■ Task item
In this data, count the lines in which "saved" appears and give only that number.

(Stored data)

Lemma save_frame_spec fuel path buf fourcc w h b e (frame := read_memory (start b) (world e)) :
  0 ≤ buffer_index buf → bufs (self e) !! Z.to_nat (buffer_index buf) = Some b →
  frame_complete fourcc w h (buffer_bytesused buf) frame → (Z.to_nat (w * h) < 2 * fuel)%nat →
  let content := snapshot_content fourcc w h (buffer_bytesused buf) frame in
  wp (save_frame fuel path buf fourcc w h) e (λ ok e', self e' = self e ∧
    kept (world e) (world e') ∧
    (ok = true ↔ is_Some content ∧ is_Some (fopen_wb path (world e)).1) ∧
    (writes_succeed → ok = true → files (world e') !! path = content)).
Proof.
  intros Hi Hb Hframe Hfuel content. unfold save_frame, content, snapshot_content, frame_complete in *.
  apply wp_bind, wp_this.
  assert (Hat : ∀ e' : env Webcam W, at_ (bufs (self e)) (buffer_index buf) e' = Done (b, e')).
  { intros e'. unfold at_. by rewrite decide_True, Hb by done. }
  destruct (decide (jpeg fourcc)) as [Hj|Hj].
  - eapply wp_mono; [apply (save_spec path _ [take (Z.to_nat (buffer_bytesused buf)) frame])|].
    + apply Forall2_cons; [|by apply Forall2_nil]. intros e' Hc Hm.
      rewrite (bind_done _ _ _ _ _ (Hat e')). unfold memory.
      rewrite (bind_done _ _ _ frame e') by (unfold ask; by rewrite Hm).
      unfold read_prefix. by rewrite decide_True by done.
    + intros ok e' (H1 & H2 & H3 & H4). split_and!; [done..|naive_solver|].
      intros Hw Hok. rewrite H4 by done. cbn [concat]. by rewrite app_nil_r.
  - destruct (decide (fourcc = V4L2_PIX_FMT_YUYV)) as [Hy|Hy].
    2: { apply wp_bind, wp_print, wp_ret. split_and!; [done..|split; [done|]|done].
         intros [[] _]. done. }
    destruct Hframe as (Hrow & Hsize & Hpos & Heven & Hlen).
    assert (int_fits (w * h)) as Hwh by (unfold int_fits in *; lia).
    apply wp_bind. eapply wp_done; [by apply as_int_fits|].
    apply wp_bind. eapply wp_done; [by apply as_int_fits|].
    apply wp_bind. unfold new_vector. rewrite decide_True by lia. apply wp_ret.
    apply wp_bind. eapply wp_done; [apply Hat|]. apply wp_bind, wp_ask. fold frame.
    set (out := replicate (Z.to_nat (3 * w * h)) Byte.x00).
    assert (length out = (3 * Z.to_nat (w * h))%nat) as Hout
      by (subst out; rewrite length_replicate; lia).
    apply wp_bind. eapply wp_done.
    { rewrite yuyv_to_rgb_run by (done || lia). exact eq_refl. }
    rewrite drop_ge, app_nil_r by lia.
    eapply wp_mono; [apply (save_spec path _ [ppm_header w h;
      rgb_of_yuyv (take (2 * Z.to_nat (w * h)) frame)])|].
    + by repeat (apply Forall2_cons; [done|]); apply Forall2_nil.
    + intros ok e' (H1 & H2 & H3 & H4). split_and!; [done..|naive_solver|].
      intros Hw Hok. rewrite H4 by done. cbn [concat]. by rewrite app_nil_r.
Qed.

(** The frame the driver hands out is one of the camera's buffers, and complete. *)
Definition frame_usable (fuel : nat) (c : Webcam) (buf : v4l2_buffer) (w1 : W) : Prop :=
  let width := int32 (pix_width (fmt c)) in let height := int32 (pix_height (fmt c)) in
  0 ≤ buffer_index buf ∧ (Z.to_nat (width * height) < 2 * fuel)%nat ∧
  ∃ b, bufs c !! Z.to_nat (buffer_index buf) = Some b ∧
    frame_complete (pix_pixelformat (fmt c)) width height (buffer_bytesused buf)
      (read_memory (start b) w1).

(** What is to be saved of it. *)
Definition frame_content (c : Webcam) (buf : v4l2_buffer) (w1 : W) : option (list byte) :=
  b ← bufs c !! Z.to_nat (buffer_index buf);
  snapshot_content (pix_pixelformat (fmt c)) (int32 (pix_width (fmt c))) (int32 (pix_height (fmt c)))
    (buffer_bytesused buf) (read_memory (start b) w1).

(** The buffer [takeSnapshot] asks with. *)
Definition dequeue_request : v4l2_buffer :=
  V4l2Buffer 0 V4L2_BUF_TYPE_VIDEO_CAPTURE V4L2_MEMORY_MMAP 0 0 0 0.

Lemma takeSnapshot_run fuel path e rv buf w1 :
  ioctl (fd (self e)) VIDIOC_DQBUF dequeue_request (world e) = ((rv, buf), w1) →
  (0 ≤ fd (self e) → 0 ≤ rv → frame_usable fuel (self e) buf w1) →
  wp (takeSnapshot fuel path) e (λ ok e', self e' = self e ∧
    if decide (fd (self e) < 0) then ok = false ∧ world e' = world e
    else if decide (rv < 0) then ok = false ∧ world e' = w1 else
    ∃ w2, kept w1 w2 ∧ world e' = (ioctl (fd (self e)) VIDIOC_QBUF buf w2).2 ∧
      (ok = true ↔ is_Some (frame_content (self e) buf w1) ∧ is_Some (fopen_wb path w1).1) ∧
      (writes_succeed → ok = true → files (world e') !! path = frame_content (self e) buf w1)).
Proof.
  intros Hdq Husable.
  unfold takeSnapshot. apply wp_bind, wp_print, wp_bind, wp_this. cbn [self console world].
  destruct (decide (fd (self e) < 0)) as [Hclosed|Hopen]; [by apply wp_ret|].
  apply wp_ioctl_or_fail. cbn [self console world].
  intros rv' buf' w1' Heq. fold dequeue_request in Heq. rewrite Hdq in Heq.
  injection Heq as <- <- <-. destruct (decide (rv < 0)) as [Hrv|Hrv]; [done|].
  destruct Husable as (Hi & Hfuel & b & Hb & Hframe); [lia..|].
  unfold frame_content. rewrite Hb. cbn [mbind option_bind].
  apply wp_bind, wp_this, wp_bind, wp_print, wp_bind. cbn [self console world].
  eapply wp_mono; [by eapply (save_frame_spec fuel path buf _ _ _ b (Env _ _ _))|].
  intros ok [c out w2] (Hc & Hk & Hok & Hfile). cbn [self console world] in *. subst c.
  apply wp_bind, wp_this, wp_bind. cbn [self console world].
  destruct (ioctl_files (fd (self e)) VIDIOC_QBUF buf w2) as [Hfiles _].
  apply wp_call_any. cbn [self console world].
  destruct (ioctl (fd (self e)) VIDIOC_QBUF buf w2) as [[rv3 buf3] w3] eqn:Hput. cbn [fst snd] in *.
  apply wp_bind, wp_print, wp_ret. cbn [self world]. split; [done|].
  exists w2. rewrite Hput, Hfiles. by split_and!.
Qed.

(** (C30) A snapshot returns and leaves the camera as it was, provided that a frame the
    driver hands out is usable: it lies in one of the camera's buffers, a compressed one
    with all the bytes it says, an uncompressed one with all its pixels, whose number is
    even and, times three, fits an [int] (and is covered by the fuel). A closed camera is left alone; when no frame
    can be dequeued nothing else happens. A dequeued buffer is offered back to the driver
    on every path - whatever the format, whether or not the file can be opened and its
    writes succeed - and when the driver takes it, it has the same buffers as before.
    The call says that it saved the frame exactly when the format is one of the three it
    knows and the file could be opened; so a short write or a failed close goes
    unnoticed. When there is none, the file holds the compressed frame as it is, or the
    PPM header and the converted pixels of an uncompressed one. *)
Theorem takeSnapshot_correct fuel path e rv buf w1 :
  ioctl (fd (self e)) VIDIOC_DQBUF dequeue_request (world e) = ((rv, buf), w1) →
  (0 ≤ fd (self e) → 0 ≤ rv → frame_usable fuel (self e) buf w1) →
  wp (takeSnapshot fuel path) e (λ ok e', self e' = self e ∧
    if decide (fd (self e) < 0) then ok = false ∧ world e' = world e
    else if decide (rv < 0) then ok = false ∧ world e' = w1 else
    (∃ w2, let '(put, _, w3) := ioctl (fd (self e)) VIDIOC_QBUF buf w2 in
       queued (fd (self e)) w2 = queued (fd (self e)) w1 ∧ world e' = w3 ∧
       (0 ≤ put → queued (fd (self e)) (world e') ≡ₚ queued (fd (self e)) (world e))) ∧
    (ok = true ↔ is_Some (frame_content (self e) buf w1) ∧ is_Some (fopen_wb path w1).1) ∧
    (writes_succeed → ok = true → files (world e') !! path = frame_content (self e) buf w1)).
Proof.
  intros Hdq Husable. pose proof (queue_take _ _ _ _ _ _ Hdq) as Htake.
  eapply wp_mono; [by apply (takeSnapshot_run fuel path e rv buf w1)|].
  intros ok e' (Hself & Hpost). split; [done|].
  destruct (decide (fd (self e) < 0)); [done|]. destruct (decide (rv < 0)); [done|].
  rewrite decide_True in Htake by lia.
  destruct Hpost as (w2 & [_ _ Hq _] & Hw & Hok & Hfile). split_and!; [|apply Hok..|done].
  exists w2. pose proof (queue_put (fd (self e)) buf w2) as Hput.
  destruct (ioctl (fd (self e)) VIDIOC_QBUF buf w2) as [[put buf'] w3]. cbn [fst snd] in *.
  split_and!; [done|done|]. intros Hrv.
  by rewrite Hw, Hput, decide_True, Hq, <- Permutation_cons_append by done.
Qed.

(End Stored data)

■ Answer for this exercise
2